催眠術師が、個人の道徳観や価値観を無視した暗示を強制しようとした場合、思考、判断、自己制御の機能を担っている前頭葉で、特に前帯状皮質(ACC)という領域は道徳的判断を行うのに重要な役割を果たしており、催眠術でこの部位の活動を完全に抑制することはできないのです。
また、視床下部と扁桃体はストレス反応や危機反応を制御する部位です。これらの領域は生存本能と密接に関わっており、催眠術がこれらの領域の反応を完全にコントロールすることは困難でしょう。そのため、本能的に危険と感じる暗示に対しては拒否反応を示します。
さらに、腹側前頭皮質は報酬と罰を評価し、行動選択を行う役割を果たしています。もし催眠による暗示が個人の利益や安全に反すると判断されれば、この領域が反抗反応を引き起こし、暗示を拒否するのです。

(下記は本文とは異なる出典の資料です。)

(* ===== verification/BeaconIe.v ===== *)
(** * The elements of the beacon of an access point (src/core/rtw_ap.c)

    The beacon is kept as the fixed fields and elements of the BSS description
    ([pie], of [IELength] bytes used).  Modelled: inserting, replacing and removing an
    element, and [update_BCNTIM], which writes the traffic indication map from
    [tim_bitmap].  [alloc_ok] is the outcome of the allocation of the backup buffer. *)

From S2P Require Import Prelude Ie.

(** The saved remainder: [pbackup_remainder_ie], NULL when there is nothing to save
    or no memory. *)
Definition backup (alloc_ok : bool) (pie : bytes) (premainder_ie remainder_ielen : Z)
    : res (option bytes) :=
  if (0 <? remainder_ielen) && alloc_ok
  then r ← rdr pie premainder_ie remainder_ielen; Done (Some r)
  else Done None.

Definition restore (pie : bytes) (dst_ie : Z) (pbackup_remainder_ie : option bytes) : res bytes :=
  match pbackup_remainder_ie with
  | Some r => wrr pie dst_ie r
  | None => Done pie
  end.

(** ** update_BCNTIM *)

Definition low_bits (tim_bitmap : Z) : bool := negb (tim_bitmap .& 0x00fe =? 0).
Definition high_bits (tim_bitmap : Z) : bool := negb (tim_bitmap .& 0xff00 =? 0).

(** The bytes written from [*dst_ie++=_TIM_IE_] on. *)
Definition tim_element (tim_bitmap : Z) : bytes :=
  let tim_ielen := if high_bits tim_bitmap && low_bits tim_bitmap then 5 else 4 in
  [_TIM_IE_; tim_ielen; 0; 1; if negb (tim_bitmap .& 1 =? 0) then 1 else 0] ++
  (if tim_ielen =? 4 then
     [if low_bits tim_bitmap then u8 tim_bitmap
      else if high_bits tim_bitmap then u8 (tim_bitmap .>> 8)
      else u8 tim_bitmap]
   else [u8 tim_bitmap; u8 (tim_bitmap .>> 8)]).
(* ===== verification/RxEntry.v ===== *)
(** * Entry of a received frame (core/rtw_recv.c)

    [recv_func] and what it calls before [recv_func_posthandle] (RecvPath): the check of
    the header by frame type ([validate_recv_frame]), the rules of the three directions of
    data frames ([sta2sta_data_frame], [ap2sta_data_frame], [sta2ap_data_frame]), duplicate
    detection, protection of management frames ([validate_80211w_mgmt]), and the queue of
    frames that wait for the pairwise key.  Control frames and power management bits go to
    PowerSave.  What the rest of the driver is asked to do (a deauthentication to send, a
    management frame to dispatch) is logged.  TDLS, WAPI and P2P code is off in the build;
    receive statistics are left out. *)

From stdpp Require Import gmultiset.
From S2P Require Import Prelude Crc32 Ccmp SecFrames WifiHdr RxFrame Reorder MacId StaMgt.
From S2P Require Import TxQueue PowerSave RecvPath Ie Bip.

(** ** State *)

Definition WIFI_STATION_STATE : Z := 8.
Definition WIFI_ADHOC_STATE : Z := 0x20.
Definition WIFI_ADHOC_MASTER_STATE : Z := 0x40.
Definition WIFI_UNDER_LINKING : Z := 0x80.
Definition WIFI_MP_STATE : Z := 0x10000.
Definition WIFI_MONITOR_STATE : Z := 0x80000000.
Definition _FW_UNDER_LINKING : Z := WIFI_UNDER_LINKING.
Definition WLAN_REASON_CLASS3_FRAME_FROM_NONASSOC_STA : Z := 7.
Definition NR_RECVFRAME : Z := 256.
Definition _SMS4_ : Z := 6.
Definition dot11AuthAlgrthm_Open : Z := 0.
Definition dot11AuthAlgrthm_Shared : Z := 1.
Definition dot11AuthAlgrthm_8021X : Z := 2.
Definition dot11AuthAlgrthm_Auto : Z := 3.
Definition dot11AuthAlgrthm_WAPI : Z := 4.

(** What the receive path asks of the rest of the driver. *)
Inductive mlme_event :=
  | IssueDeauth (da : bytes) (reason : Z)
  | IssueSAQuery
  | MgtDispatch (frame : bytes)
  | MpRecvFrame (id : Z)
  | MonitorFrame (id : Z).

(** The state of the connection the receive path reads: [mlme_priv], the adapter's
    address, [security_priv], the registry; [dot118021XPrivacy] and [qos_option] are those
    of a station. *)
Record rx_config := mk_cfg {
  fw_state : Z; myid : bytes; mybssid : bytes;
  dot11AuthAlgrthm : Z; dot11PrivacyAlgrthm : Z; dot118021XGrpPrivacy : Z;
  dot118021XPrivacy : nat -> Z; qos_option : nat -> bool;
  bRTWSmbCfg : bool; mp_mode : bool; wpapsk : bool
}.

(** The parts of the receive path's world, the log of PowerSave, and the rest. *)
Record entry := mk_entry {
  world : rx_world; ps_log : list ps_event; mlme_log : list mlme_event; bip : bip_priv;
  bIsAnyNonBEPkts : bool; send_issue_deauth_time : Z; uc_swdec_pending_queue : list rframe
}.

Definition set_world (w : rx_world) (e : entry) : entry :=
  mk_entry w (ps_log e) (mlme_log e) (bip e) (bIsAnyNonBEPkts e) (send_issue_deauth_time e)
    (uc_swdec_pending_queue e).
Definition log_mlme (x : mlme_event) (e : entry) : entry :=
  mk_entry (world e) (ps_log e) (mlme_log e ++ [x]) (bip e) (bIsAnyNonBEPkts e)
    (send_issue_deauth_time e) (uc_swdec_pending_queue e).
Definition set_bip (b : bip_priv) (e : entry) : entry :=
  mk_entry (world e) (ps_log e) (mlme_log e) b (bIsAnyNonBEPkts e) (send_issue_deauth_time e)
    (uc_swdec_pending_queue e).
Definition set_nonbe (b : bool) (e : entry) : entry :=
  mk_entry (world e) (ps_log e) (mlme_log e) (bip e) b (send_issue_deauth_time e)
    (uc_swdec_pending_queue e).
Definition set_deauth_time (t : Z) (e : entry) : entry :=
  mk_entry (world e) (ps_log e) (mlme_log e) (bip e) (bIsAnyNonBEPkts e) t (uc_swdec_pending_queue e).
Definition set_waiting (q : list rframe) (e : entry) : entry :=
  mk_entry (world e) (ps_log e) (mlme_log e) (bip e) (bIsAnyNonBEPkts e) (send_issue_deauth_time e) q.
(** The header area in the buffer: frame control, addresses, sequence control, QoS control. *)
Definition area (f0 f1 : Z) (A : bytes) (s0 s1 q0 q1 : Z) (y : bytes) : bytes :=
  f0 :: f1 :: [0; 0] ++ A ++ s0 :: s1 :: q0 :: q1 :: replicate 38 0 ++ y.

(** Direction bits and addresses by the mode, and whether there is a QoS control field. *)
Definition link_spec (c : rx_config) (t : tx_config) (a : tx_attrib) : option (Z * bytes * bool) :=
  let e := at_eth a in
  if check_fwstate c WIFI_STATION_STATE then Some (1, mybssid c ++ ta e ++ dst e, pqos_option t)
  else if check_fwstate c WIFI_AP_STATE then Some (2, dst e ++ mybssid c ++ src e, qos_en (at_phy a))
  else if check_fwstate c WIFI_ADHOC_STATE || check_fwstate c WIFI_ADHOC_MASTER_STATE
  then Some (0, dst e ++ ta e ++ mybssid c, qos_en (at_phy a))
  else None.

Definition qos_byte (a : tx_attrib) : Z :=
  (priority (at_hdr a) .& 0xf) .| ((eosp (at_phy a) .& 1) .<< 4) .| ((ack_policy (at_hdr a) .& 3) .<< 5).
Definition fc1 (a : tx_attrib) (ds : Z) : Z :=
  ds .| (if mdata (at_phy a) =? 0 then 0 else 0x20) .| (if encrypt (at_sec a) =? 0 then 0 else 0x40).

(** The frame header with sequence number [num]. *)
Definition header (a : tx_attrib) (ds : Z) (A : bytes) (q : bool) (num : Z) : bytes :=
  subtype (at_hdr a) :: fc1 a ds :: [0; 0] ++ A ++ [u8 (num .<< 4); num .>> 4]
  ++ (if q then [qos_byte a; 0] else []).

Record addrs_ok (c : rx_config) (e : eth_attrib) : Prop := {
  ao_bssid : zlen (mybssid c) = 6 /\ bytes_ok (mybssid c); ao_dst : zlen (dst e) = 6 /\ bytes_ok (dst e);
  ao_src : zlen (src e) = 6 /\ bytes_ok (src e); ao_ta : zlen (ta e) = 6 /\ bytes_ok (ta e)
}.

Section header.
Context (c : rx_config) (t : tx_config) (a : tx_attrib) (pre y : bytes).
Hypothesis Hok : addrs_ok c (at_eth a).
(* ===== verification/EndToEnd.v ===== *)
(** * From a station to its access point

    The transmit path (TxAttrib, XmitFrame) and the receive path (RxEntry, RecvPath)
    composed: an Ethernet packet that a station hands to [update_attrib] and
    [rtw_xmitframe_coalesce] under WPA2 with CCMP in software is the packet that
    [recv_func] of the access point hands to its network stack, or sends on to another
    station. *)

From S2P Require Import Prelude Crc32 Aes Ccmp SecFrames WifiHdr RxFrame Reorder MacId StaMgt.
From S2P Require Import TxQueue PowerSave RecvPath Ie Bip RxEntry TxAttrib XmitFrame.

(** ** A CCMP frame through [recv_func] *)

Section receive.
Context (c : rx_config) (not_pcie : bool) (hiq_filter ap_expire_to HZ now : Z) (ok : Z -> bool).
Context (drv : drv_flags) (ht ieee80211w : bool) (zmalloc_ok : Z -> bool) (beyond : bytes) (passing : Z -> Z).
#[local] Abbreviation receive :=
  (recv_func c not_pcie hiq_filter ap_expire_to HZ now ok drv ht ieee80211w zmalloc_ok beyond passing).

(** A whole frame of station [o], sealed under the station's key: MAC header and CCMP
    header [hd], LLC body [body]. *)
Record ccmp_frame_in (e : entry) (p : precv) (h pre hd body post : bytes) (o : nat) (s : sta_info) : Prop := {
  ci_frame : whole_frame ht e p h o s;
  ci_sender : sender c (table e) h = Some o;
  ci_new : duplicate h s = false;
  ci_queue : uc_swdec_pending_queue e = [];
  ci_cipher : GetPrivacy h = true /\ GET_ENCRY_ALGO c o (RxFrame.encrypt (pattr p)) false = _AES_;
  ci_unicast : IS_MCAST (GetAddr1Ptr h) = false;
  ci_order : GetOrder h = false;
  ci_sw : bdecrypted (pattr p) = false;
  ci_nowait : must_wait c e (data_attrib c o h (pattr p)) = false;
  ci_hdr : let hl := if is_qos h then 26 else 24 in
    zlen hd = hl + 8 /\ ccmp_hdr hl hd /\ cl_hdrlen (ccmp_classify (hdr_fc hd) hl) = hl;
  ci_repr : rx_repr (fr p) pre (hd ++ ccmp_seal ieee80211w (dot118021x_UncstKey s) (if is_qos h then 26 else 24) hd body) post;
  ci_message : zlen (g_message (rw_glob (world e))) = MAX_MSG_SIZE /\ zlen hd + zlen body + 8 <= MAX_MSG_SIZE;
  ci_body : 8 <= zlen body /\ bytes_ok body
}.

したがって、催眠術を通じて人を「支配」、「意のままに操る」という考え方は実際的な観点からも倫理的な観点からも不適切であり、不可能なのです。
催眠術の使用は対象者の自己認識や自己成長を促進するため、または特定の問題を解決する手段として用いられるべきなのです。また、その使用は適切な訓練を受けた専門家によって、倫理的な規範を守りながら行われるべきです。